I think that’s really, really encouraging Nnimmo, you know, it reminds me of Cabral and his ideas that culture is the core of building an alternative world of organizing that it can’t be equated with, with the sort of touristy kind of exhibitions that we are often treated to, but rather as a very, very fundamental part of a struggle for human liberation. So I’m thrilled that that’s the direction that you are planning. So please, please keep us all in touch with that. And if there’s anything that we can do to help that process, you have only to ask

Nnimmo Bassey 

Very good offer, we’ll take you up on that.

Firoze Manji 

Your last message to the people watching and listening to the show. What should we all be thinking about now?

Nnimmo Bassey 

Well, what I would like to say is that things look very bad right now, especially with the change in the White House, but we also have to look at what we can do to ensure that things remain right in the black house. And one thing we could do from the withdrawal from supporting multilateral system is the fact that that could also help us maintain our food sovereignty, the United States have been a big polluter of our foods by promoting genetically engineered organisms. And this, if this, if they have less presence in our food systems, we have a chance of building our food sovereignty, recovering lost biodiversity and placing power back in the hands of our local farmers. They are the ones who feed us that, ones who keep us healthy. They give us food that is like medicine, not food that kills us. And we always say what we eat should not eat us.

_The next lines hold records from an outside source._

Definition hex4 (a b c d : char) : option N :=
  match hexval a, hexval b, hexval c, hexval d with
  | Some x, Some y, Some z, Some w => Some (((x * 16 + y) * 16 + z) * 16 + w)%N
  | _, _, _, _ => None
  end.

Definition high_surrogate (u : N) : bool := ((55296 <=? u) && (u <=? 56319))%N.
Definition low_surrogate (u : N) : bool := ((56320 <=? u) && (u <=? 57343))%N.
Definition join_surrogates (hi lo : N) : N :=
  (65536 + (hi - 55296) * 1024 + (lo - 56320))%N.

(** The character after a backslash, other than [u]. *)
Definition unescape (e : char) : option char :=
  if (e =? 34)%N then Some 34%N            (* quote *)
  else if (e =? 92)%N then Some 92%N       (* backslash *)
  else if (e =? 47)%N then Some 47%N       (* slash *)
  else if (e =? 98)%N then Some 8%N        (* b *)
  else if (e =? 102)%N then Some 12%N      (* f *)
  else if (e =? 110)%N then Some 10%N      (* n *)
  else if (e =? 114)%N then Some 13%N      (* r *)
  else if (e =? 116)%N then Some 9%N       (* t *)
  else None.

And so this is, this is a silver lining I see in the crisis in the world today. It’s a time to look inwards, and let’s not give up. Stand strong. Together. We can fight, and together we can go far,

Firoze Manji 

and maybe we can force the oil back into the soil and the coal into the hole.

Nnimmo Bassey 

Yes, we have to leave the oil in the soil and the coal in the hole. No better wisdom.

Firoze Manji 

Okay, well, Nnimmo, once again, thank you so much for this really insightful and informative discussion. We’ve had lots of people make similar comments here, and I really appreciate you giving us your time. I think there’ll be a lot of interest in many of the issues that you’ve posed, and reminder that this is the 30th anniversary of the assassination of Ken Saro Wiwa and his comrades, and sadly, It’s the 30th anniversary of the resurgence of oil exploitation in Ogoni land once again. So yeah, as if, as they, as they say, La luta continua, let’s not hope that it’s translated as the looting continues.

Nnimmo Bassey 

Vitória é certa

Firoze Manji 

Okay, Nnimmo, we’re going to end the broadcast here and but please stay online while we upload the recording. Okay? And thanks for joining us.

Nnimmo Bassey 

Thank you, Firoze, and thanks to everyone who joined us.